**Goal of the exercise**
Entries follow. Give back exactly the lines starting at the one containing "(Hmc : ip_addr_ismulticast ipaddr = false)" and ending at the one containing "[by apply set_cached_inv", and no other lines.

**Records for this task**
(** Sending through a stable entry, preceded by a new request when the entry is
    about to expire. *)
Lemma output_idx_sent np q i s :
  arp_inv s -> netif_conf (netif_of s np) -> (i < ARP_TABLE_SIZE)%nat ->
  length (ae_ethaddr (arp_entry s i)) = 6%nat -> 14 <= p_len q ->
  exists s' w, etharp_output_to_arp_index np q i s = (ERR_OK, s')
    /\ n_wire s' = n_wire s ++ w ++ [ip_frame (netif_of s np) (ae_ethaddr (arp_entry s i)) (p_bytes q)]
    /\ (w = [] \/ w = [request_frame (netif_of s np) (ae_ipaddr (arp_entry s i))]).
Proof.
  intros Hinv Hconf Hi Hmac Hq. pose proof Hconf as (Hl & Ho & Hh).
  unfold etharp_output_to_arp_index. set (s1 := if _ && _ then _ else s).
  assert (H1 : netif_of s1 np = netif_of s np /\ ae_ethaddr (arp_entry s1 i) = ae_ethaddr (arp_entry s i)
     /\ exists w, n_wire s1 = n_wire s ++ w
       /\ (w = [] \/ w = [request_frame (netif_of s np) (ae_ipaddr (arp_entry s i))])).
  { unfold s1. destruct (bool_decide _ && _); [| split_and!; [done | done |]; exists []; rewrite app_nil_r; auto].
    destruct (etharp_request np (ae_ipaddr (arp_entry s i)) s) as [e s2] eqn:E.
    pose proof (request_keeps _ _ _ _ _ E) as [Hifs _]. pose proof (request_table _ _ _ _ _ E) as [Ht _].
    assert (Hen : arp_entry s2 i = arp_entry s i) by (unfold arp_entry; by rewrite Ht).
    assert (Hlen : (i < length (arp_table s2))%nat) by (rewrite Ht, arp_len; done).
    assert (Hw : exists w, n_wire s2 = n_wire s ++ w
       /\ (w = [] \/ w = [request_frame (netif_of s np) (ae_ipaddr (arp_entry s i))])).
    { by apply request_wire with e. }
    destruct e; (split_and!; [by apply same_ifs_netif_of | | done]);
      rewrite ?arp_entry_upd_eq by done; cbn; by rewrite Hen. }
  destruct H1 as (Hnp & Hea & w & Hw & Hwc). rewrite Hnp, Hea.
  pose proof (send_ip_sent np q (ae_ethaddr (arp_entry s i)) s1) as Hsend.
  rewrite Hnp in Hsend. rewrite Hsend by done.
  eexists _, w. split_and!; [reflexivity | | done]. cbn. by rewrite Hw, app_assoc.
Qed.

Lemma header_bytes q q' n :
  0 < n -> pbuf_header q n = Some q' -> n <= p_len q' /\ drop (Z.to_nat n) (p_bytes q') = p_bytes q
    /\ Zlen (p_bytes q') = n + Zlen (p_bytes q).
Proof.
  intros Hn H. apply pbuf_header_grow in H as (hd & Hl & Hp & Hnx & _); [| done].
  unfold p_len, p_bytes. rewrite Hp, Hnx. split_and!.
  - rewrite Zlen_app. pose proof (Zlen_nonneg (p_payload q)). lia.
  - rewrite <- app_assoc. rewrite drop_app_ge by (unfold Zlen in Hl; lia).
    replace (Z.to_nat n - length hd)%nat with 0%nat by (unfold Zlen in Hl; lia). by rewrite drop_0.
  - rewrite !Zlen_app. lia.
Qed.

(** The frame carrying the IP packet [bytes]. *)
Definition data_frame (n : netif) (dst : list Z) (bytes : list Z) : frame :=
  mk_frame (nif_state n)
    (if 14 + Zlen bytes <? MIN_PKT_LEN then MIN_PKT_LEN else 14 + Zlen bytes)
    (eth_header dst (nif_hwaddr n) ETHTYPE_IP ++ bytes).

Lemma ip_frame_header n dst q q' :
  pbuf_header q SIZEOF_ETH_HDR = Some q' -> ip_frame n dst (p_bytes q') = data_frame n dst (p_bytes q).
Proof.
  intros H. apply header_bytes in H as (_ & Hd & Hl); [| done].
  unfold ip_frame, data_frame. change (Z.to_nat SIZEOF_ETH_HDR) with 14%nat in Hd.
  change SIZEOF_ETH_HDR with 14 in Hl. by rewrite Hd, Hl.
Qed.

Lemma update_arp_wire np a mac flags s err s' :
  etharp_update_arp_entry np a mac flags s = (err, s') ->
  exists w, n_wire s' = n_wire s ++ w /\ (length w <= 1)%nat.
Proof.
  unfold etharp_update_arp_entry.
  destruct (_ || _ || _); [intros [= _ <-]; exists []; rewrite app_nil_r; auto |].
  destruct (etharp_find_entry _ _ _) as [r s1] eqn:E.
  assert (Hw : n_wire s1 = n_wire s).
  { unfold etharp_find_entry in E. repeat case_match; by injection E as _ <-. }
  destruct r as [i |]; [| intros [= _ <-]; exists []; rewrite app_nil_r; auto].
  destruct (ae_q _) as [p |]; [| intros [= _ <-]; exists []; rewrite app_nil_r; auto].
  unfold etharp_send_ip, netif_linkoutput, hdkif_output.
  destruct (nif_linkoutput _); intros [= _ <-]; cbn; rewrite Hw;
    (eexists; split; [reflexivity | cbn; lia]) || (exists []; rewrite app_nil_r; split; [done | cbn; lia]).
Qed.

Lemma output_resolved_sent np q ipaddr dst i s
  (Hinv : arp_inv s) (Hconf : netif_conf (netif_of s np))
  (Hq : exists q', pbuf_header q SIZEOF_ETH_HDR = Some q')
  (Hbc : ip4_addr_isbroadcast ipaddr (netif_of s np) = false)
  (Hmc : ip_addr_ismulticast ipaddr = false)
  (Hhop : next_hop (netif_of s np) ipaddr = Some dst)
  (Hi : (i < ARP_TABLE_SIZE)%nat) (Hst : stable (arp_entry s i))
  (Hip : ae_ipaddr (arp_entry s i) = dst) (Hmac : length (ae_ethaddr (arp_entry s i)) = 6%nat) :
  exists s' w, etharp_output np q ipaddr s = (ERR_OK, s')
    /\ n_wire s' = n_wire s ++ w
         ++ [data_frame (netif_of s np) (ae_ethaddr (arp_entry s i)) (p_bytes q)]
    /\ (w = [] \/ w = [request_frame (netif_of s np) dst]).
Proof.
  destruct Hq as [q' Eq]. unfold etharp_output. rewrite Eq, Hbc, Hmc.
  unfold output_unicast. rewrite Hhop.
  assert (Hne : forall j, stable (arp_entry s j) -> nonempty (arp_entry s j))
    by (unfold stable, nonempty; intros j Hj E; by rewrite E in Hj).
  assert (Huniq : forall j, (j < ARP_TABLE_SIZE)%nat -> stable (arp_entry s j) ->
            ae_ipaddr (arp_entry s j) = dst -> j = i).
  { intros j Hj Hsj Hdj. destruct (decide (j = i)) as [| Hji]; [done |].
    exfalso. apply (arp_unique_ne s i j Hinv Hi Hj Hji); auto. congruence. }
  assert (Hsend : forall s0, s0 = set_cached_entry i s -> exists s' w,
    etharp_output_to_arp_index np q' i s0 = (ERR_OK, s')
    /\ n_wire s' = n_wire s ++ w
         ++ [data_frame (netif_of s np) (ae_ethaddr (arp_entry s i)) (p_bytes q)]
    /\ (w = [] \/ w = [request_frame (netif_of s np) dst])).
  { intros s0 ->. destruct (header_bytes q q' SIZEOF_ETH_HDR) as (Hp & _ & _); [done | done |].
    destruct (output_idx_sent np q' i (set_cached_entry i s)) as (s' & w & E & Hw & Hc);
      [by apply set_cached_inv | done | done | done | done |].
    exists s', w. split; [done |]. split.
    - rewrite <- (ip_frame_header _ _ _ _ Eq). exact Hw.
    - rewrite <- Hip. exact Hc. }
  destruct (is_stable _ && _) eqn:Ec.
  { apply andb_true_iff in Ec as [Es Ed]. unfold ip_addr_cmp in Ed. zb.
    assert (Hci : etharp_cached_entry s = i) by (apply Huniq; [apply Hinv | done | done]).
    rewrite Hci. apply Hsend. destruct s; cbn in *; by subst. }
  destruct (find_stable dst 0 (arp_table s)) as [j |] eqn:Ef.
  - apply find_stable_spec in Ef as (_ & e & He & Hse & Hde). rewrite Nat.sub_0_r in He.
    pose proof (lookup_lt_Some _ _ _ He) as Hj. rewrite arp_len in Hj by done.
    apply arp_entry_lookup in He. subst e. assert (j = i) as -> by (apply Huniq; done).
    by apply Hsend.
  - exfalso. apply (find_stable_none _ _ _ Ef (arp_entry s i)); [| done | done].
    eapply list_elem_of_lookup_2, arp_lookup. by rewrite arp_len.
Qed.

**Response area**
  (Hmc : ip_addr_ismulticast ipaddr = false)
  (Hhop : next_hop (netif_of s np) ipaddr = Some dst)
  (Hi : (i < ARP_TABLE_SIZE)%nat) (Hst : stable (arp_entry s i))
  (Hip : ae_ipaddr (arp_entry s i) = dst) (Hmac : length (ae_ethaddr (arp_entry s i)) = 6%nat) :
  exists s' w, etharp_output np q ipaddr s = (ERR_OK, s')
    /\ n_wire s' = n_wire s ++ w
         ++ [data_frame (netif_of s np) (ae_ethaddr (arp_entry s i)) (p_bytes q)]
    /\ (w = [] \/ w = [request_frame (netif_of s np) dst]).
Proof.
  destruct Hq as [q' Eq]. unfold etharp_output. rewrite Eq, Hbc, Hmc.
  unfold output_unicast. rewrite Hhop.
  assert (Hne : forall j, stable (arp_entry s j) -> nonempty (arp_entry s j))
    by (unfold stable, nonempty; intros j Hj E; by rewrite E in Hj).
  assert (Huniq : forall j, (j < ARP_TABLE_SIZE)%nat -> stable (arp_entry s j) ->
            ae_ipaddr (arp_entry s j) = dst -> j = i).
  { intros j Hj Hsj Hdj. destruct (decide (j = i)) as [| Hji]; [done |].
    exfalso. apply (arp_unique_ne s i j Hinv Hi Hj Hji); auto. congruence. }
  assert (Hsend : forall s0, s0 = set_cached_entry i s -> exists s' w,
    etharp_output_to_arp_index np q' i s0 = (ERR_OK, s')
    /\ n_wire s' = n_wire s ++ w
         ++ [data_frame (netif_of s np) (ae_ethaddr (arp_entry s i)) (p_bytes q)]
    /\ (w = [] \/ w = [request_frame (netif_of s np) dst])).
  { intros s0 ->. destruct (header_bytes q q' SIZEOF_ETH_HDR) as (Hp & _ & _); [done | done |].
    destruct (output_idx_sent np q' i (set_cached_entry i s)) as (s' & w & E & Hw & Hc);
      [by apply set_cached_inv | done | done | done | done |].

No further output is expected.